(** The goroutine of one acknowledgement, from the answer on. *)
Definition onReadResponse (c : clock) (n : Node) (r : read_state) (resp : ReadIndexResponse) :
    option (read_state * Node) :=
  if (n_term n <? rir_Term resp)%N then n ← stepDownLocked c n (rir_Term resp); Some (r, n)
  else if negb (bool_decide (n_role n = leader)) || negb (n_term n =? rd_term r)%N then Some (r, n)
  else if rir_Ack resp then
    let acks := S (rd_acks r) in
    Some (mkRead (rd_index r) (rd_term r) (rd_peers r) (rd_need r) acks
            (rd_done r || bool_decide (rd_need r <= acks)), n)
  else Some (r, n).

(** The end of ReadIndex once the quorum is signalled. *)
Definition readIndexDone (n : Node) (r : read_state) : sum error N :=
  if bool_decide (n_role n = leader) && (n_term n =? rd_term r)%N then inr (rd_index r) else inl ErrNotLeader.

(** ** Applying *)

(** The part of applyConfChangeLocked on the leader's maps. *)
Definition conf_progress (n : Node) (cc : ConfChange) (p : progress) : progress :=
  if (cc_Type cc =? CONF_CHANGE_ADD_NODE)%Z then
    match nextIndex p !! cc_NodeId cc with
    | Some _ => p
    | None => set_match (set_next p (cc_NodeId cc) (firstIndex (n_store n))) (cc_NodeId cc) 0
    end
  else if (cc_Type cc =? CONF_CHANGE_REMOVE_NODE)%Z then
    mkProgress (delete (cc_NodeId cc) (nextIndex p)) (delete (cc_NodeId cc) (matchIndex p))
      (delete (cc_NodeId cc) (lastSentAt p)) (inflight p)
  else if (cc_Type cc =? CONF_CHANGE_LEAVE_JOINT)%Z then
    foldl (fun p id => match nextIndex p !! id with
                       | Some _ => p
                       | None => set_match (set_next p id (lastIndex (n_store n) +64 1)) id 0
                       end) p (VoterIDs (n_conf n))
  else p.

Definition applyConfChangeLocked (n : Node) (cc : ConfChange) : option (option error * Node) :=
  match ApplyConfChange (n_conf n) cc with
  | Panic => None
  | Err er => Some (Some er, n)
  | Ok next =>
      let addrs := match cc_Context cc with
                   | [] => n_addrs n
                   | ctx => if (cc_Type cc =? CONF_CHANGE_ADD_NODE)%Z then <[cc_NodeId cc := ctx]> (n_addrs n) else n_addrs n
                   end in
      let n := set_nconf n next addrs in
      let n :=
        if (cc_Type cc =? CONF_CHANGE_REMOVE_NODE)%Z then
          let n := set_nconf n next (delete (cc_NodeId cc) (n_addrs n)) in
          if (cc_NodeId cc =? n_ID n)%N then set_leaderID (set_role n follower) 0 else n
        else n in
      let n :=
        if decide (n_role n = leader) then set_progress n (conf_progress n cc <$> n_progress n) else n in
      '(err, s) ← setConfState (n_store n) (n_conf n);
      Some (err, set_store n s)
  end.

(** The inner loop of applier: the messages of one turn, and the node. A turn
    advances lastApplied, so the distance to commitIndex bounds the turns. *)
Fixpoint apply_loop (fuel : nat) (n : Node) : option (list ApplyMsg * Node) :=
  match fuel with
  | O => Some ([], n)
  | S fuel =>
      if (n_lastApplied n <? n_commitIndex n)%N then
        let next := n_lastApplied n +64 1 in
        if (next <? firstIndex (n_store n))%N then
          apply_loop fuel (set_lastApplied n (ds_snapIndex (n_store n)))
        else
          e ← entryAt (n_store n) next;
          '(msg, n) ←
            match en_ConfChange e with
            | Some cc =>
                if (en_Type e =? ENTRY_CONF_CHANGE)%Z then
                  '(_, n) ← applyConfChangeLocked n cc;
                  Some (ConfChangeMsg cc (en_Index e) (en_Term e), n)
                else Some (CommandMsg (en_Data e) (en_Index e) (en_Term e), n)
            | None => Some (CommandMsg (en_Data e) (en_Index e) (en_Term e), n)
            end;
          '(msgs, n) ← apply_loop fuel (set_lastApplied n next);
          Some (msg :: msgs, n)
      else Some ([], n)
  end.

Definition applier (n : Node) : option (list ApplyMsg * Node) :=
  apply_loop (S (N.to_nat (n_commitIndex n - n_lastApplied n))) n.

==

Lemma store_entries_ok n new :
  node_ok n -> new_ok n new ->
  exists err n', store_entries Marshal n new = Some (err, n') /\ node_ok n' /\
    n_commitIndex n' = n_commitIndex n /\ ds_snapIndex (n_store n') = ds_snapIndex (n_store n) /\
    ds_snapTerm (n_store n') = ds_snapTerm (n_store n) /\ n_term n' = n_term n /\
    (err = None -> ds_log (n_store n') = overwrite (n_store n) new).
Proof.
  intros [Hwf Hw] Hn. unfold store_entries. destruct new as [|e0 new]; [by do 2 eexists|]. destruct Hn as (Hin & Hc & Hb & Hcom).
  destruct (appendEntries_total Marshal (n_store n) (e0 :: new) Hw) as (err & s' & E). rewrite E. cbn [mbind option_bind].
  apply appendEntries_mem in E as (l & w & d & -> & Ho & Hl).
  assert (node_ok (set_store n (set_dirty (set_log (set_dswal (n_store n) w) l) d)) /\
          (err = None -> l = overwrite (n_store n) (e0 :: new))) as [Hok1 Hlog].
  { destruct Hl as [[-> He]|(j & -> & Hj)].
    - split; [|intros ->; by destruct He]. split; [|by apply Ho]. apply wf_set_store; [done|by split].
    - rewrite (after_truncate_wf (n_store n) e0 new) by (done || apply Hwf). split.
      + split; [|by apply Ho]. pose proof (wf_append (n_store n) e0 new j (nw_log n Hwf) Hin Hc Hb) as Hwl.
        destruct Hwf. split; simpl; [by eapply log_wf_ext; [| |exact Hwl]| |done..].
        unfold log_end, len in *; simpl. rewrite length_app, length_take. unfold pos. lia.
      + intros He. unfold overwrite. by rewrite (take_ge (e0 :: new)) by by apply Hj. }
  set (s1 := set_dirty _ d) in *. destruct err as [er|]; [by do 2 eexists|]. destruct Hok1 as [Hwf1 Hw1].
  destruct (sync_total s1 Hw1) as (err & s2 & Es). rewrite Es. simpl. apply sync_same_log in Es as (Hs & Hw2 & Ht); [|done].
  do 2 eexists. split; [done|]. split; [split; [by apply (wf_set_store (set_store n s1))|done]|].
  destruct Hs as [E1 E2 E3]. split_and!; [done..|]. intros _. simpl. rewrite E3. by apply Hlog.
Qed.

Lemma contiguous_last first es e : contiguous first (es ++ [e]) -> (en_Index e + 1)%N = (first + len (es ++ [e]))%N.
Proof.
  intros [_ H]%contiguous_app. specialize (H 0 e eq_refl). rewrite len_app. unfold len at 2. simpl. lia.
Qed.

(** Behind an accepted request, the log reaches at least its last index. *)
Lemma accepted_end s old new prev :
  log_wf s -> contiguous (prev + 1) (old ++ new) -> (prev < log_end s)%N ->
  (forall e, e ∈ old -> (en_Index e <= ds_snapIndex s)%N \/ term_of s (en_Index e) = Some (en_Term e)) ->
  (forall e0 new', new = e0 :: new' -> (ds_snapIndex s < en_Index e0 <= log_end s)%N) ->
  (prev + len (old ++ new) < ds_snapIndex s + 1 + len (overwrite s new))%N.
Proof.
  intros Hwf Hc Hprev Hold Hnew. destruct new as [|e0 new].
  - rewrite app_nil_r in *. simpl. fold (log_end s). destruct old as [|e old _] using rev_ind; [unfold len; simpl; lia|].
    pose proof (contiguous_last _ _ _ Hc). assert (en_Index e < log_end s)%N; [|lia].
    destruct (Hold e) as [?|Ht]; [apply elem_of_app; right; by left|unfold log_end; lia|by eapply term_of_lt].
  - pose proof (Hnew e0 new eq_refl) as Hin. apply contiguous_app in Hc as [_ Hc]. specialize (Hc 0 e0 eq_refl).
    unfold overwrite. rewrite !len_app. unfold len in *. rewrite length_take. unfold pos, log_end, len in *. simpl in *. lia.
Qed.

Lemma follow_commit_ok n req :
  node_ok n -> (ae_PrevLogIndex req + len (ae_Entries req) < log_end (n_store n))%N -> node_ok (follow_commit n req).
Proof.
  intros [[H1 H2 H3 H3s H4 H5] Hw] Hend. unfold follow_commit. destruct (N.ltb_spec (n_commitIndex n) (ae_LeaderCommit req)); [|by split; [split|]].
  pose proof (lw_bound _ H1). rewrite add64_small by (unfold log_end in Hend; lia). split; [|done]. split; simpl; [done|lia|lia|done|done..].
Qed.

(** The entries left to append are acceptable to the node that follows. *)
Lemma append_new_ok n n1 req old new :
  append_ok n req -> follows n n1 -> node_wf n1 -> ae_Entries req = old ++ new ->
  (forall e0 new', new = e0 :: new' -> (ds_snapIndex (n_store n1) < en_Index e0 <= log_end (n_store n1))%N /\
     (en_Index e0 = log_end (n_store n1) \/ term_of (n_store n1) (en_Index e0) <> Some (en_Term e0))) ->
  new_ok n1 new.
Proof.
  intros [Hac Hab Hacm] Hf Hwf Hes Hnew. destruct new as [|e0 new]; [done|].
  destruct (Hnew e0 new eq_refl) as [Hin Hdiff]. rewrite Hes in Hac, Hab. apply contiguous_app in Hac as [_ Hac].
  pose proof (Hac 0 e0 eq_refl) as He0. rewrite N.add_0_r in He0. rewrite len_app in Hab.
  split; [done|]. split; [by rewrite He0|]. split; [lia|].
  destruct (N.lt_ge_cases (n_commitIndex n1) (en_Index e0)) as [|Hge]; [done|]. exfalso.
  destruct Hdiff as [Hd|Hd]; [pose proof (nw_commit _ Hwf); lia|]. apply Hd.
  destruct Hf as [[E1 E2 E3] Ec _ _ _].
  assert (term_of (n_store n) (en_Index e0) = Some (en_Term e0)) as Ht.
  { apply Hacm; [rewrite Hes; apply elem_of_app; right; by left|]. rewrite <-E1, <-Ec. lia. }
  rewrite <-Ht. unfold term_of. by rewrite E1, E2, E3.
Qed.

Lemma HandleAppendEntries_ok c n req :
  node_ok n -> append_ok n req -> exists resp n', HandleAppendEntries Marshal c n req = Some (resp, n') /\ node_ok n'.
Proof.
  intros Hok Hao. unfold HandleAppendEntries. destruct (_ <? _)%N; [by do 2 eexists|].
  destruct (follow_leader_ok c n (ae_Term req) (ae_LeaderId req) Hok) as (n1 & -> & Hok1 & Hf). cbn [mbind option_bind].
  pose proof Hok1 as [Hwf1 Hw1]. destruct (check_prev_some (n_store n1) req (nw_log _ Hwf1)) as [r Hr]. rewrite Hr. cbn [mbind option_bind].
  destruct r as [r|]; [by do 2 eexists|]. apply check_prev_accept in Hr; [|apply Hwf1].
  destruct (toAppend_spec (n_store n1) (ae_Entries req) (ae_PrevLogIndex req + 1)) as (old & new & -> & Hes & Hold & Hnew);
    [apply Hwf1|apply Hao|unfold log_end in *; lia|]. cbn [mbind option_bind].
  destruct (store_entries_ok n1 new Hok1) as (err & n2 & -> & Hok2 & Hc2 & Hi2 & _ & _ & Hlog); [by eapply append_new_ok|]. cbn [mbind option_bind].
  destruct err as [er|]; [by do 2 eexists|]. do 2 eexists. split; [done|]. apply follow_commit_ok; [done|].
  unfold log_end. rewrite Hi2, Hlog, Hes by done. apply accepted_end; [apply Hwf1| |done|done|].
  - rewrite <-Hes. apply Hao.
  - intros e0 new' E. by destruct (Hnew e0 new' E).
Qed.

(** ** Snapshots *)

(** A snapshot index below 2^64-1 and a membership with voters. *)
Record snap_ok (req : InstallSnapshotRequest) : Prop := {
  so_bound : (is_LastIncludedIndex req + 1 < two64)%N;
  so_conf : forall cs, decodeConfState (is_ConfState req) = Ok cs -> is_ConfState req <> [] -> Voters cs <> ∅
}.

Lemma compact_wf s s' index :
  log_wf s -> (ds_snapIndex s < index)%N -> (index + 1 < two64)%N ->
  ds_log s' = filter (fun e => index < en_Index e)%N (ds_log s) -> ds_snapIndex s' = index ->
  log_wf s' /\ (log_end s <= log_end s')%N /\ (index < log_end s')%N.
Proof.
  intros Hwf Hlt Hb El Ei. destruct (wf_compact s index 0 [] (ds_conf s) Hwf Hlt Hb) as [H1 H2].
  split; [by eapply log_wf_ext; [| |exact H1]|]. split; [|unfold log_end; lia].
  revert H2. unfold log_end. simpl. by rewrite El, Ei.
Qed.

Problem:
Give the count of lines in the listing that hold the word "nextIndex", and nothing else.

Answer box:
3